Do the strength circuit two to three times a week, beginning at least six weeks before you plan to strap on skins. Do each cardio workout (moose hoofs and track intervals) once a week.

The Fuel

Since you’re basically embarking on an intense hike that may last an hour or two, you’ll need some nutrition. That means filling a slim backpack (that has a waist strap) with water or an energy drink, plus easy-to-digest snacks like pretzels or a bar (we like the Perfect Bar). You can bring a CamelBak, but fill it with lukewarm water so that it doesn’t freeze during the ascent. By the midway point, the H20 will be nicely chilled.

Legs & Core Circuit

Warm up for 10 minutes, stretch for five, then cycle once through this 40-minute workout. As you get stronger, add weight and keep reps constant.

Dumbbell Box Steps
Illustrations by Remie Geoffroi

1. Dumbbell Box Stepups

Why it works: Weighted stepups strengthen your glutes and hamstrings—the major muscles that propel you up the hill. They’ll also improve hip mobility and stability.

How to do it: Hold dumbbells in either hand. Brace your core as you step one foot onto the platform, driving through your heel to bring your other leg onto the box. Slowly lower one leg at a time back to the start position. Do 3 sets of 5 reps per leg with heavy weights, focusing on explosive upward movements


Barbell Deadlift
Illustration by Remie Geoffroi

2. Barbell Deadlift

Why it works: Barbell deadlifts flip the emphasis to the posterior (backside) muscles of your legs, which is needed for the descent down the mountain. These will also strengthen the glutes, back, neck, and inner thighs.
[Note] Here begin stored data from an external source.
(** * Flag identifier: the analysis formatter and the upload handlers

    A shallow embedding of [src/pages/Home.tsx]:

    - [formatAnalysis], the line classifier that turns the free text returned
      by the analysis service into rendered blocks;
    - [handleImageUpload], the [FileReader] callbacks and [handleAnalyze],
      the handlers that move the page state.

    JavaScript strings are sequences of UTF-16 code units, so a string is a
    list of code units here.  The array and string methods the component
    calls are written out below with the behaviour ECMAScript gives them. *)

From Stdlib Require Import List Arith NArith Bool Lia String Ascii Sorted.
Import ListNotations.

(* ================================================================== *)
(** ** JavaScript strings *)

Module Js.

Definition char := N.
Definition jsstring := list char.

(** An ASCII literal as a JavaScript string. *)
Definition lit (s : string) : jsstring :=
  map N_of_ascii (list_ascii_of_string s).

Definition LF : char := 10%N.          (* '\n' *)
Definition HASH : char := 35%N.        (* '#' *)
Definition STAR : char := 42%N.        (* '*' *)
Definition DASH : char := 45%N.        (* '-' *)
Definition DOT : char := 46%N.         (* '.' *)
Definition COLON : char := 58%N.       (* ':' *)
Definition UNDERSCORE : char := 95%N.  (* '_' *)
Definition BACKTICK : char := 96%N.    (* '`' *)

(** [\d] : the ASCII digits. *)
Definition isDigit (c : char) : bool := (48 <=? c)%N && (c <=? 57)%N.

(** [\s], and the characters [trim] removes: ECMAScript WhiteSpace and
    LineTerminator code points. *)
Definition isSpace (c : char) : bool :=
  ((9 <=? c)%N && (c <=? 13)%N)            (* TAB LF VT FF CR *)
  || (c =? 32)%N                           (* SPACE *)
  || (c =? 160)%N                          (* NO-BREAK SPACE *)
  || (c =? 5760)%N                         (* U+1680 *)
  || ((8192 <=? c)%N && (c <=? 8202)%N)    (* U+2000 .. U+200A *)
  || (c =? 8232)%N || (c =? 8233)%N        (* U+2028 U+2029 *)
  || (c =? 8239)%N                         (* U+202F *)
  || (c =? 8287)%N                         (* U+205F *)
  || (c =? 12288)%N                        (* U+3000 *)
  || (c =? 65279)%N.                       (* U+FEFF *)

(** The character class [[*_#`]]. *)
Definition isDecoration (c : char) : bool :=
  (c =? STAR)%N || (c =? UNDERSCORE)%N || (c =? HASH)%N || (c =? BACKTICK)%N.

(** *** Regular expressions

    The component only uses patterns of the shape [^a1 a2 ... an] where each
    [ai] is a character class with a quantifier, and one global
    single-class pattern.  Quantifiers are greedy and backtrack. *)

Inductive quant := One | Plus | Star.

Definition atom := ((char -> bool) * quant)%type.

(** [exec r s]: match [r] anchored at the start of [s]; the result is what
    is left of [s] after the match. *)
Fixpoint exec (r : list atom) : jsstring -> option jsstring :=
  match r with
  | [] => fun s => Some s
  | (cl, qu) :: r' =>
      let many :=
        fix many (s : jsstring) : option jsstring :=
          match s with
          | c :: s' =>
              if cl c then
                match many s' with
                | Some rest => Some rest
                | None => exec r' s
                end
              else exec r' s
          | [] => exec r' s
          end in
      match qu with
      | One => fun s =>
          match s with
          | c :: s' => if cl c then exec r' s' else None
          | [] => None
          end
      | Plus => fun s =>
          match s with
          | c :: s' => if cl c then many s' else None
          | [] => None
          end
      | Star => many
      end
  end.

(** [re.test(s)] for an anchored pattern. *)
Definition test (r : list atom) (s : jsstring) : bool :=
  match exec r s with Some _ => true | None => false end.

(** [s.replace(re, '')] for an anchored pattern without the [g] flag. *)
Definition replaceAnchored (r : list atom) (s : jsstring) : jsstring :=
  match exec r s with Some rest => rest | None => s end.

(** [s.replace(/[...]/g, '')]: every character of the class is deleted. *)
Fixpoint replaceAllClass (cl : char -> bool) (s : jsstring) : jsstring :=
  match s with
  | [] => []
  | c :: s' => if cl c then replaceAllClass cl s' else c :: replaceAllClass cl s'
  end.

(** *** String methods *)

Fixpoint trimStart (s : jsstring) : jsstring :=
  match s with
  | c :: s' => if isSpace c then trimStart s' else s
  | [] => []
  end.

Definition trimEnd (s : jsstring) : jsstring := rev (trimStart (rev s)).

Definition trim (s : jsstring) : jsstring := trimEnd (trimStart s).

Fixpoint startsWith (p s : jsstring) : bool :=
  match p, s with
  | [], _ => true
  | c :: p', c' :: s' => (c' =? c)%N && startsWith p' s'
  | _ :: _, [] => false
  end.

(** [s.includes(c)] for a one-character [c]. *)
Definition includes (c : char) (s : jsstring) : bool :=
  existsb (fun c' => (c' =? c)%N) s.

(** [s.substring(1)]. *)
Definition substring1 (s : jsstring) : jsstring :=
  match s with
  | _ :: s' => s'
  | [] => []
  end.

(** [s.split(sep)] for a one-character separator: [cur] is the piece being
    read, in reverse. *)
Fixpoint splitFrom (sep : char) (cur : jsstring) (s : jsstring) : list jsstring :=
  match s with
  | [] => [rev cur]
  | c :: s' =>
      if (c =? sep)%N then rev cur :: splitFrom sep [] s'
      else splitFrom sep (c :: cur) s'
  end.

Definition split (sep : char) (s : jsstring) : list jsstring :=
  splitFrom sep [] s.

(** [parts.join(sep)]. *)
Fixpoint join (sep : char) (parts : list jsstring) : jsstring :=
  match parts with
  | [] => []
  | [p] => p
  | p :: ps => p ++ sep :: join sep ps
  end.

End Js.

Import Js.

(* ================================================================== *)
(** ** Exceptions *)

Inductive exn := TypeError.

Inductive result (A : Type) :=
| Ok (a : A)
| Throw (e : exn).

Arguments Ok {A} a.
Arguments Throw {A} e.

Definition bind {A B} (m : result A) (k : A -> result B) : result B :=
  match m with
  | Ok a => k a
  | Throw e => Throw e
  end.

Notation "x <- m ;; k" := (bind m (fun x => k))
  (at level 61, m at next level, right associativity).

(* ================================================================== *)
(** ** The formatter *)

Module Formatter.

(** What [formatAnalysis] renders for a line: the four JSX blocks, with the
    strings they display.  The colon printed after the label of a labeled
    field and the bullet of a list item are markup. *)
Inductive Segment :=
| SectionHeader (title : jsstring)
| LabeledField (label value : jsstring)
| BulletItem (text : jsstring)
| Paragraph (text : jsstring).

(** A rendered element: the block and its React [key], the index of the
    line in the split text. *)
Record Element := mkElement { key : nat; segment : Segment }.

(** [/^\d+\./] *)
Definition headerTest : list atom := [(isDigit, Plus); (N.eqb DOT, One)].

(** [/^\d+\.\s*/] *)
Definition headerPrefix : list atom :=
  [(isDigit, Plus); (N.eqb DOT, One); (isSpace, Star)].

(** [line.replace(/[*_#`]/g, '').trim()] *)
Definition cleanLine (line : jsstring) : jsstring :=
  trim (replaceAllClass isDecoration line).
How to do it: Stand with feet hip-width apart. Hinge your hips back as you reach down and grab the bar. Keep the natural arch in your lower back as you drive your heels into the ground and pull the bar along your shins. Fully extend through your hips so the bar is in front of your thighs. Do 3 sets of 5 reps with a heavy barbell. *If you’re just beginning, use an empty bar to nail down the form first.


Barbell Front Squats
Illustration by Remie Geoffroi

3. Barbell Front Squats

Why it works: Barbell front squats target the glutes, thighs, hips, and calves with added emphasis placed on the anterior (front) side of the body, which you’ll use most during your ascent.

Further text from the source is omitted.